ORDINARY RESOLUTION No. 1
THAT Frederik Mohn (or his proxy) be appointed as chairperson of the meeting.
2. Approval of the Annual Reports for 2013
The annual accounts, annual reports (including director’s report and auditors report) for the financial year
2013, including the consolidated accounts of the group are available at the Company’s website at
www.songaoffshore.com.
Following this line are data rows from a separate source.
Definition zipRawEntryLength (m : bytes) (p : nat) : option Z :=
  prevlensize ← ZIP_DECODE_PREVLENSIZE m p;
  '(_, lensize, len) ← ZIP_DECODE_LENGTH m (p + Z.to_nat prevlensize);
  Some (u32 (prevlensize + lensize + len)).

(** The smallest encoding of an integer. *)
Definition zipIntEncoding (value : Z) : Z :=
  if (0 <=? value) && (value <=? 12) then u8 (ZIP_INT_IMM_MIN + value)
  else if (- 128 <=? value) && (value <=? 127) then ZIP_INT_8B
  else if (- 32768 <=? value) && (value <=? 32767) then ZIP_INT_16B
  else if (INT24_MIN <=? value) && (value <=? INT24_MAX) then ZIP_INT_24B
  else if (- 2 ^ 31 <=? value) && (value <=? 2 ^ 31 - 1) then ZIP_INT_32B
  else ZIP_INT_64B.

Definition zipTryEncoding (entry : bytes) : option (Z * Z) :=
  let entrylen := Z.of_nat (length entry) in
  if (entrylen >=? 32) || (entrylen =? 0) then None
  else value ← string2ll entry; Some (value, zipIntEncoding value).

(** The bytes [zipSaveInteger] stores. *)
Definition zipSaveInteger (value encoding : Z) : bytes :=
  if encoding =? ZIP_INT_8B then le_enc 1 value
  else if encoding =? ZIP_INT_16B then le_enc 2 value
  else if encoding =? ZIP_INT_24B then drop 1 (le_enc 4 (Z.shiftl value 8))
  else if encoding =? ZIP_INT_32B then le_enc 4 value
  else if encoding =? ZIP_INT_64B then le_enc 8 value
  else [].

Definition zipLoadInteger (m : bytes) (p : nat) (encoding : Z) : option Z :=
  if encoding =? ZIP_INT_8B then bs ← rdn m p 1; Some (wraps 8 (le_dec bs))
  else if encoding =? ZIP_INT_16B then bs ← rdn m p 2; Some (wraps 16 (le_dec bs))
  else if encoding =? ZIP_INT_32B then bs ← rdn m p 4; Some (wraps 32 (le_dec bs))
  else if encoding =? ZIP_INT_24B then
    bs ← rdn m p 3; Some (Z.shiftr (wraps 32 (le_dec (0 :: bs))) 8)
  else if encoding =? ZIP_INT_64B then bs ← rdn m p 8; Some (wraps 64 (le_dec bs))
  else if (ZIP_INT_IMM_MIN <=? encoding) && (encoding <=? ZIP_INT_IMM_MAX) then
    Some (Z.land encoding ZIP_INT_IMM_MASK - 1)
  else Some 0.

Definition zipEntry (m : bytes) (p : nat) : option zlentry :=
  '(prevrawlensize, prevrawlen) ← ZIP_DECODE_PREVLEN m p;
  '(encoding, lensize, len) ← ZIP_DECODE_LENGTH m (p + Z.to_nat prevrawlensize);
  Some (Zlentry prevrawlensize prevrawlen lensize len (prevrawlensize + lensize) encoding p).

(** ** Operations *)

Section Ops.

(** What the allocator leaves in new bytes. *)
Context (junk : nat -> Z).

Definition ziplistNew : option bytes :=
  let n := (ZIPLIST_HEADER_SIZE + 1)%nat in
  let zl := resize junk [] n in
  zl ← set_bytes zl (Z.of_nat n);
  zl ← set_tail_offset zl (Z.of_nat ZIPLIST_HEADER_SIZE);
  zl ← set_length zl 0;
  wrn zl (n - 1) [ZIP_END].

(** [len] is an [unsigned int]. *)
Definition ziplistResize (zl : bytes) (len : Z) : option bytes :=
  let len := u32 len in
  let zl := resize junk zl (Z.to_nat len) in
  zl ← set_bytes zl len;
  wrn zl (Z.to_nat (len - 1)) [ZIP_END].

(** The turns of the loop are bounded by the entries, hence by the bytes. *)
Fixpoint cascade_loop (n : nat) (zl : bytes) (p : nat) (curlen : Z) : option bytes :=
  c ← zl !! p;
  if c =? ZIP_END then Some zl
  else match n with
  | O => None
  | S n =>
    cur ← zipEntry zl p;
    let rawlen := headersize cur + len cur in
    let rawlensize := Z.of_nat (length (zipPrevEncodeLength rawlen)) in
    c ← zl !! (p + Z.to_nat rawlen)%nat;
    if c =? ZIP_END then Some zl
    else
      next ← zipEntry zl (p + Z.to_nat rawlen);
      if prevrawlen next =? rawlen then Some zl
      else if prevrawlensize next <? rawlensize then
        let extra := rawlensize - prevrawlensize next in
        zl ← ziplistResize zl (curlen + extra);
        let np := (p + Z.to_nat rawlen)%nat in
        let noffset := Z.of_nat np in
        tail ← ZIPLIST_ENTRY_TAIL zl;
        zl ← (if decide (tail = np) then Some zl
              else t ← ZIPLIST_TAIL_OFFSET zl; set_tail_offset zl (u32 (t + extra)));
        zl ← memmove zl (np + Z.to_nat rawlensize) (np + Z.to_nat (prevrawlensize next))
               (Z.to_nat (curlen - noffset - prevrawlensize next - 1));
        zl ← wrn zl np (zipPrevEncodeLength rawlen);
        cascade_loop n zl np (curlen + extra)
      else if prevrawlensize next >? rawlensize then
        wrn zl (p + Z.to_nat rawlen) (zipPrevEncodeLengthForceLarge rawlen)
      else wrn zl (p + Z.to_nat rawlen) (zipPrevEncodeLength rawlen)
  end.

Definition __ziplistCascadeUpdate (zl : bytes) (p : nat) : option bytes :=
  curlen ← ZIPLIST_BYTES zl;
  cascade_loop (length zl) zl p curlen.

(** The entries to delete: where they end and how many there are. *)
Fixpoint delete_span (num : nat) (zl : bytes) (p : nat) (deleted : Z) : option (nat * Z) :=
  c ← zl !! p;
  if c =? ZIP_END then Some (p, deleted)
  else match num with
  | O => Some (p, deleted)
  | S num =>
    l ← zipRawEntryLength zl p;
    delete_span num zl (p + Z.to_nat l) (deleted + 1)
  end.

Definition __ziplistDelete (zl : bytes) (p0 : nat) (num : nat) : option bytes :=
  first ← zipEntry zl p0;
  '(p, deleted) ← delete_span num zl p0 0;
  let totlen := Z.of_nat p - Z.of_nat p0 in
  if totlen >? 0 then
    c ← zl !! p;
    '(zl, nextdiff) ← (if negb (c =? ZIP_END) then
       nextdiff ← zipPrevLenByteDiff zl p (prevrawlen first);
       let p := Z.to_nat (Z.of_nat p - nextdiff) in
       zl ← wrn zl p (zipPrevEncodeLength (prevrawlen first));
       t ← ZIPLIST_TAIL_OFFSET zl;
       zl ← set_tail_offset zl (u32 (t - totlen));
       tail ← zipEntry zl p;
       c ← zl !! (p + Z.to_nat (headersize tail + len tail))%nat;
       zl ← (if negb (c =? ZIP_END) then
               t ← ZIPLIST_TAIL_OFFSET zl; set_tail_offset zl (u32 (t + nextdiff))
             else Some zl);
       b ← ZIPLIST_BYTES zl;
       zl ← memmove zl p0 p (Z.to_nat (b - Z.of_nat p - 1));
       Some (zl, nextdiff)
     else
       zl ← set_tail_offset zl (u32 (Z.of_nat p0 - prevrawlen first));
       Some (zl, 0));
    b ← ZIPLIST_BYTES zl;
    zl ← ziplistResize zl (b - totlen + nextdiff);
    zl ← ZIPLIST_INCR_LENGTH zl (- deleted);
    if negb (nextdiff =? 0) then __ziplistCascadeUpdate zl p0 else Some zl
  else Some zl.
Shareholders who wish to receive a copy of the annual accounts and annual
reports (including directors’ report and auditors report) for the financial year 2013 in electronic or printed
form are requested to contact the Company.
ORDINARY RESOLUTION No. 2
THAT the annual accounts and the annual reports for the financial year 2013 be approved.
3. Re-Appointment of PwC as Auditors of Company
The Board of Directors, on the recommendation of the Audit Committee, has proposed that PwC be reappointed as Auditors of the Company.
ORDINARY RESOLUTION No. 3
THAT PricewaterhouseCoopers Ltd be re-appointed as Auditors of the Company.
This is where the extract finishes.